## Task statement
Find the line holding "else round_half_even (Zpos" in the entries below. Give it again exactly, along with every line after it up to and including the line holding "(y mod 4 =?".

------------------------------

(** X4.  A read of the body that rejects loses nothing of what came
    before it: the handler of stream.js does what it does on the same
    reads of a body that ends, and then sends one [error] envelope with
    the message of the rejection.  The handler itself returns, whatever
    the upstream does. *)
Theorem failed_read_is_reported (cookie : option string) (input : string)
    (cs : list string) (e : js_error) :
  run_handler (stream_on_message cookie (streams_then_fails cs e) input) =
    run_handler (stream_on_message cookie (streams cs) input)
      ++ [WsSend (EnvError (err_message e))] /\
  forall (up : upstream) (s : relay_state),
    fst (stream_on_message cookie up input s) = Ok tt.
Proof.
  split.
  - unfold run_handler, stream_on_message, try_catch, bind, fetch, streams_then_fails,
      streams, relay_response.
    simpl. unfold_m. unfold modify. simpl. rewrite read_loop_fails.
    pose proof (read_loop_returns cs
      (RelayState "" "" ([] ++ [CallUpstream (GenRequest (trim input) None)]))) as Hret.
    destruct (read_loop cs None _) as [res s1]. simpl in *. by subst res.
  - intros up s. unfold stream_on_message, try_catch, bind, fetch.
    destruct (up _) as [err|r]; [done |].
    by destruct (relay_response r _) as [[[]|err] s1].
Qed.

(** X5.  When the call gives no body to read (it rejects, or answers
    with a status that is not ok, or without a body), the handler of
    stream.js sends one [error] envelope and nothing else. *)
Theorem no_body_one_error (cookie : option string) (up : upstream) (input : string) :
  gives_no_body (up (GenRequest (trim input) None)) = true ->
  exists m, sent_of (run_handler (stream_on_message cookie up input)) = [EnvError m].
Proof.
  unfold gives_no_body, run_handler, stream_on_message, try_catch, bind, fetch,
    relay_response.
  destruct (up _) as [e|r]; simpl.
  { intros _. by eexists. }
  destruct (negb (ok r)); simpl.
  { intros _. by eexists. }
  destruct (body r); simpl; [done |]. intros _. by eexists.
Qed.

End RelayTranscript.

------------------------------

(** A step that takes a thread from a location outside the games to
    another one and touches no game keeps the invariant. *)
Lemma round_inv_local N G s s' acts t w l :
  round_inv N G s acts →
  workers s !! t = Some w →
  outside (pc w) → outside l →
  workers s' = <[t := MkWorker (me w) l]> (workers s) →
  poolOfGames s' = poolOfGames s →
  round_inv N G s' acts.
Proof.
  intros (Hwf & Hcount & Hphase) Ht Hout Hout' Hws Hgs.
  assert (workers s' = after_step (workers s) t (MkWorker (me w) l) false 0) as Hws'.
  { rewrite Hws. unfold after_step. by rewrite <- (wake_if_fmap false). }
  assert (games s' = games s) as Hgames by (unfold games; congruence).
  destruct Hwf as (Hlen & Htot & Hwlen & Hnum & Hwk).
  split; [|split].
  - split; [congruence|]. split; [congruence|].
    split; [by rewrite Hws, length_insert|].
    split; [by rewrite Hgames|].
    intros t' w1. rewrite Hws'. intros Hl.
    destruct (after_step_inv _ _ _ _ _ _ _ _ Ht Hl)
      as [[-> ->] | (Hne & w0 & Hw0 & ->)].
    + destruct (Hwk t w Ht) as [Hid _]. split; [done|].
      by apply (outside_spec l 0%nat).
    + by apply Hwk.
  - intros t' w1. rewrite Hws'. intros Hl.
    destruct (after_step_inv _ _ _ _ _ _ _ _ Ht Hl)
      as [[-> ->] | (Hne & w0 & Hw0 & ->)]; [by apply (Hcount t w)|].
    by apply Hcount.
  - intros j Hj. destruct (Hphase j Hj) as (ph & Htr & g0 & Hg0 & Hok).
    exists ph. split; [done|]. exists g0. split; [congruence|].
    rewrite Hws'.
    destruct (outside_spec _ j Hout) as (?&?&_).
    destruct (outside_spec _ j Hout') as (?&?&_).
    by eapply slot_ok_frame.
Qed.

------------------------------

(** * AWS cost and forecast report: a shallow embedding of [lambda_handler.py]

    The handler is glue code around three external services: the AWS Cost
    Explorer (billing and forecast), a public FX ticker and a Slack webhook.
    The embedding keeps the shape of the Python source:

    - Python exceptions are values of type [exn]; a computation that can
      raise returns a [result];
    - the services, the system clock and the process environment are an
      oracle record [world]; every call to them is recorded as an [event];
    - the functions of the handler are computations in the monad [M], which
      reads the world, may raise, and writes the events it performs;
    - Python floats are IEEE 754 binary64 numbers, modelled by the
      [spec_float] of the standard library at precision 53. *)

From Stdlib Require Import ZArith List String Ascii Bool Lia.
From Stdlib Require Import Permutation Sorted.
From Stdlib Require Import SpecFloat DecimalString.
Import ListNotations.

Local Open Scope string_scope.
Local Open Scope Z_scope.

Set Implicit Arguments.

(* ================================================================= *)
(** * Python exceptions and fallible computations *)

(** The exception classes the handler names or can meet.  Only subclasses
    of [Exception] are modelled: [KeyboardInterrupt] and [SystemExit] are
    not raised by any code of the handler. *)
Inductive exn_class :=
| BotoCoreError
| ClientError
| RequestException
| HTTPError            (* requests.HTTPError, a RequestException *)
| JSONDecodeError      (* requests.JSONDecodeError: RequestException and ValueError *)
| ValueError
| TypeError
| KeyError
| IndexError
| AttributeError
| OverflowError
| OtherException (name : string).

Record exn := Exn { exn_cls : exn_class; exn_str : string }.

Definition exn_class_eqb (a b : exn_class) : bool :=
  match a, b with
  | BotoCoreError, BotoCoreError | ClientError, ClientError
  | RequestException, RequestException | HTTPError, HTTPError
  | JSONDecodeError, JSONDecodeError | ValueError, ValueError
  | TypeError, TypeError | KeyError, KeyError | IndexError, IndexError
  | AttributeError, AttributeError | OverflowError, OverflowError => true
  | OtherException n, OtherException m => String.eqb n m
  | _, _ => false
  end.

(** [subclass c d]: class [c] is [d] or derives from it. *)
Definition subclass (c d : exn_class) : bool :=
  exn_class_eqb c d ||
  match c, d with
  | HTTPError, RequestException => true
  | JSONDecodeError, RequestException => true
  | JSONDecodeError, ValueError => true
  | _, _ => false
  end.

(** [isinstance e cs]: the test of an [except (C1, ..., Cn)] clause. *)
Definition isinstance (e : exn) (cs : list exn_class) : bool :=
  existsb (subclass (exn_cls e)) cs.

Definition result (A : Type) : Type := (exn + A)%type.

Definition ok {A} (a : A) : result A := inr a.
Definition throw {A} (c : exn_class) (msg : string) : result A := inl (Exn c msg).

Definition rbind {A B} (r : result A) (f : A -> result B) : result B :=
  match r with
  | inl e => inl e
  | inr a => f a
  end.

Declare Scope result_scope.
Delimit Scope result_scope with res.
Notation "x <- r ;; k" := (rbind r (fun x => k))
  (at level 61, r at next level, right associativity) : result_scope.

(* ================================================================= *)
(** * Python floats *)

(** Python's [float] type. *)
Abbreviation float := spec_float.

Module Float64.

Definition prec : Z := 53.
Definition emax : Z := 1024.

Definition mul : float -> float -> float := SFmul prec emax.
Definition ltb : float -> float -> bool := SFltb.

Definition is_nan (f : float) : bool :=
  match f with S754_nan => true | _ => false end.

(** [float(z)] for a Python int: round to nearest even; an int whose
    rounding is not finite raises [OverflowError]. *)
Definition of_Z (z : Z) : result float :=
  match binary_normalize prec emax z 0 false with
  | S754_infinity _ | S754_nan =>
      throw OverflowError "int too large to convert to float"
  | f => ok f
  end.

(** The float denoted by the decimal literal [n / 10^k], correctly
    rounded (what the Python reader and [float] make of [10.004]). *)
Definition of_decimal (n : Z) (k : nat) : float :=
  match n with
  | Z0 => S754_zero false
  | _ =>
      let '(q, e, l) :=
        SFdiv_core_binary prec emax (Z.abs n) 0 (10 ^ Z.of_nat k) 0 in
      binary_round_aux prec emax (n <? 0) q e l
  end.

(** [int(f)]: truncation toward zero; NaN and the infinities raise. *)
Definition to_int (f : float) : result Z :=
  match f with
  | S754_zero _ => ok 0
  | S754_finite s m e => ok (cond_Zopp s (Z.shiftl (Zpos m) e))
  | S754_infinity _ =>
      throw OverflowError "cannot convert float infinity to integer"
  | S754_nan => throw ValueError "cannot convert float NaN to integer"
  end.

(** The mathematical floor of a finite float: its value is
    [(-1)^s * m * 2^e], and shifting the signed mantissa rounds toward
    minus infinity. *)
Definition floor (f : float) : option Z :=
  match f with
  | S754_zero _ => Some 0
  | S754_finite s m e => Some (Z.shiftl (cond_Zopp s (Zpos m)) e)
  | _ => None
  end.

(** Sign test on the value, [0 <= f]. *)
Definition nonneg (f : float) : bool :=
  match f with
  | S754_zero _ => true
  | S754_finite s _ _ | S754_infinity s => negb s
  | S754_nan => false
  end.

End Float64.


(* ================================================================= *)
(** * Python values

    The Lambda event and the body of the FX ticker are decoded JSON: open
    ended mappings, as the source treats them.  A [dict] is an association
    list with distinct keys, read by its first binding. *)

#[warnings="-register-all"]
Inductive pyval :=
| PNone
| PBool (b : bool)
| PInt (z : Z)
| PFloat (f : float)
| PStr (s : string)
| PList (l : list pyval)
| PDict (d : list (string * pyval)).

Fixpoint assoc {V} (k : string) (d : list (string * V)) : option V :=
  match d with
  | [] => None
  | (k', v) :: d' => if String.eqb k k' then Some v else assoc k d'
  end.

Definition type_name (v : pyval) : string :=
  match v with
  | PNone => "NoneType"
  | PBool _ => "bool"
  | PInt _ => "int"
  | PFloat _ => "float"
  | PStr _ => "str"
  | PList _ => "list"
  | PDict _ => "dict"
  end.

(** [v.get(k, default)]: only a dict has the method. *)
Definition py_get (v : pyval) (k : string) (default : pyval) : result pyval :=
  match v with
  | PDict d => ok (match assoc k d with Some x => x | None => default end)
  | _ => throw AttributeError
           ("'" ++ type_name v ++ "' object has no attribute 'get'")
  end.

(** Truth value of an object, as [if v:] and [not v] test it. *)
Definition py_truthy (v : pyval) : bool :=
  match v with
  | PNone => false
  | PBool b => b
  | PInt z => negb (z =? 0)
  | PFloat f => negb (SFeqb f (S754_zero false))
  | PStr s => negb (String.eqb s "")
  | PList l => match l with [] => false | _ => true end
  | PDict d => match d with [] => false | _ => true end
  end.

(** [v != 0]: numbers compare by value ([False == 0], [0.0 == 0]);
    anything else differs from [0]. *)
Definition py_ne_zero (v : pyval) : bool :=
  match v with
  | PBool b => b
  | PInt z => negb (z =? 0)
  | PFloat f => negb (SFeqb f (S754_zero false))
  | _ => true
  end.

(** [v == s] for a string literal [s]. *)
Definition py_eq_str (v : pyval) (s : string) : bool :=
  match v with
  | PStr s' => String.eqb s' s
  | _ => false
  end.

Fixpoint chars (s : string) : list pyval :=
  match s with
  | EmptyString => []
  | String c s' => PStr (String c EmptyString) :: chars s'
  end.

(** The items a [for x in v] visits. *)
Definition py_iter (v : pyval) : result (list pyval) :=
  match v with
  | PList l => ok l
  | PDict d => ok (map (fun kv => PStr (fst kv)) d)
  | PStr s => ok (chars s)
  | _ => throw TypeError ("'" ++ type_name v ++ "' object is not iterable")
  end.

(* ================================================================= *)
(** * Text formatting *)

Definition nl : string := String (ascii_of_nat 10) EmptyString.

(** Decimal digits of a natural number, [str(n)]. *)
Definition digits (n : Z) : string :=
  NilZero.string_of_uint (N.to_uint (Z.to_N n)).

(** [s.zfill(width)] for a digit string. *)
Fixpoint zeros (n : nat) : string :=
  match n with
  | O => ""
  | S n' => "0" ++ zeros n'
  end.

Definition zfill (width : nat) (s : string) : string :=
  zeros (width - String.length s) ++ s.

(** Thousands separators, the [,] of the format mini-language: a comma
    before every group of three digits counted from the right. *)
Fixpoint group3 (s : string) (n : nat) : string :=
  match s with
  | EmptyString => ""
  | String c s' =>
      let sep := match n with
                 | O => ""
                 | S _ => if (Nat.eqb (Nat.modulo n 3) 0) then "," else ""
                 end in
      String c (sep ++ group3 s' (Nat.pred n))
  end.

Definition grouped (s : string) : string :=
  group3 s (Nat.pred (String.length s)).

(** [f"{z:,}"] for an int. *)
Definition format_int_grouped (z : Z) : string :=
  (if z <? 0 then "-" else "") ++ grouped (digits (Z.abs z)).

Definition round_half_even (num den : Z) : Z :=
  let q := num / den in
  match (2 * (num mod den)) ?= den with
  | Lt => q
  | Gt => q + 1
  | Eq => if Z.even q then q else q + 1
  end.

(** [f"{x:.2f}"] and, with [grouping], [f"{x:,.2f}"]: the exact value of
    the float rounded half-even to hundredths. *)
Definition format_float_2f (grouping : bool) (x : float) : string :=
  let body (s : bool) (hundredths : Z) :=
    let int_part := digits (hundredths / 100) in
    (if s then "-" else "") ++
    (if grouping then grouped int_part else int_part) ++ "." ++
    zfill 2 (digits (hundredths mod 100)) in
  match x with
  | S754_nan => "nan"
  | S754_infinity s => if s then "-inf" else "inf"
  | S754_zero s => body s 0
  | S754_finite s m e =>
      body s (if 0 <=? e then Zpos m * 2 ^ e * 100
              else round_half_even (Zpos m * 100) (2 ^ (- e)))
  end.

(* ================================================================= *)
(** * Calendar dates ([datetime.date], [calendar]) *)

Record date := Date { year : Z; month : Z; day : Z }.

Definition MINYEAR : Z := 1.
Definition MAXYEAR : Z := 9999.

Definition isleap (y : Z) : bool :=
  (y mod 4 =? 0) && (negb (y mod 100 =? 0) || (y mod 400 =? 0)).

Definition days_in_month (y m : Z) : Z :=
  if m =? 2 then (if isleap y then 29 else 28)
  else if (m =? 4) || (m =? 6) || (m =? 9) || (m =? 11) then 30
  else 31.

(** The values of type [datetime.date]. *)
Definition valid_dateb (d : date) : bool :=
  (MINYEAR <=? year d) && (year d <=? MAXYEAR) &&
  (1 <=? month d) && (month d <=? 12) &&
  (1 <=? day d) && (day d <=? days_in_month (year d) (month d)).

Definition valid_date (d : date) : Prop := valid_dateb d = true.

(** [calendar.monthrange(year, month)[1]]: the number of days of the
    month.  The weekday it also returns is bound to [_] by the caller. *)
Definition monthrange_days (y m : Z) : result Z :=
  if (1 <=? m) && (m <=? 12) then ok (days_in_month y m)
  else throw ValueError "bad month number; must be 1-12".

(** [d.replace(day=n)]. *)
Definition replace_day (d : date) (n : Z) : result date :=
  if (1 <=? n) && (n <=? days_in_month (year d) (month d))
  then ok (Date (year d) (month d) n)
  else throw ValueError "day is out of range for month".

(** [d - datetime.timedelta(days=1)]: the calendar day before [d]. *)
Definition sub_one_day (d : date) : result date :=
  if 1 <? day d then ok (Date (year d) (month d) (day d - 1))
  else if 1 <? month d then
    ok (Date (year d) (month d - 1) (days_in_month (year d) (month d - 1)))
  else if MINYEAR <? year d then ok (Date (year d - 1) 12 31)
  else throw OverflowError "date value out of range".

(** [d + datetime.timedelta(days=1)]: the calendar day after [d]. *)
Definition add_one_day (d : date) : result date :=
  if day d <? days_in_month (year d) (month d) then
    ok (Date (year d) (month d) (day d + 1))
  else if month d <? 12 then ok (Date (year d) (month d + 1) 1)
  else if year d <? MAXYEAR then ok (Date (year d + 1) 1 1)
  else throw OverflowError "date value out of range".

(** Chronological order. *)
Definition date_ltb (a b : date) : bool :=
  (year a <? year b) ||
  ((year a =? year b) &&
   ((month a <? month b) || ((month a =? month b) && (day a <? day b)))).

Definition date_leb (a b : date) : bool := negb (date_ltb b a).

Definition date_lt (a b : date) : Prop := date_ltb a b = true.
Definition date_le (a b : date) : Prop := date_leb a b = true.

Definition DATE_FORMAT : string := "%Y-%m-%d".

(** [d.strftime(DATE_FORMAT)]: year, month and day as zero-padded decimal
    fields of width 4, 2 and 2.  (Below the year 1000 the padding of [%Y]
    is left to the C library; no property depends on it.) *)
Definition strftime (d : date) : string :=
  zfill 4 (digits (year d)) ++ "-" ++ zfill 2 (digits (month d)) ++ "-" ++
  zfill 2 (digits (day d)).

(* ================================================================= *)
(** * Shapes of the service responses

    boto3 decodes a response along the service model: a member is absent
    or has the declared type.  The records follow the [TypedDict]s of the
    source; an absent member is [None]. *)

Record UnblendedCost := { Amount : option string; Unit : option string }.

------------------------------

## Exercise solution
              else round_half_even (Zpos m * 100) (2 ^ (- e)))
  end.

(* ================================================================= *)
(** * Calendar dates ([datetime.date], [calendar]) *)

Record date := Date { year : Z; month : Z; day : Z }.

Definition MINYEAR : Z := 1.
Definition MAXYEAR : Z := 9999.

Definition isleap (y : Z) : bool :=
  (y mod 4 =? 0) && (negb (y mod 100 =? 0) || (y mod 400 =? 0)).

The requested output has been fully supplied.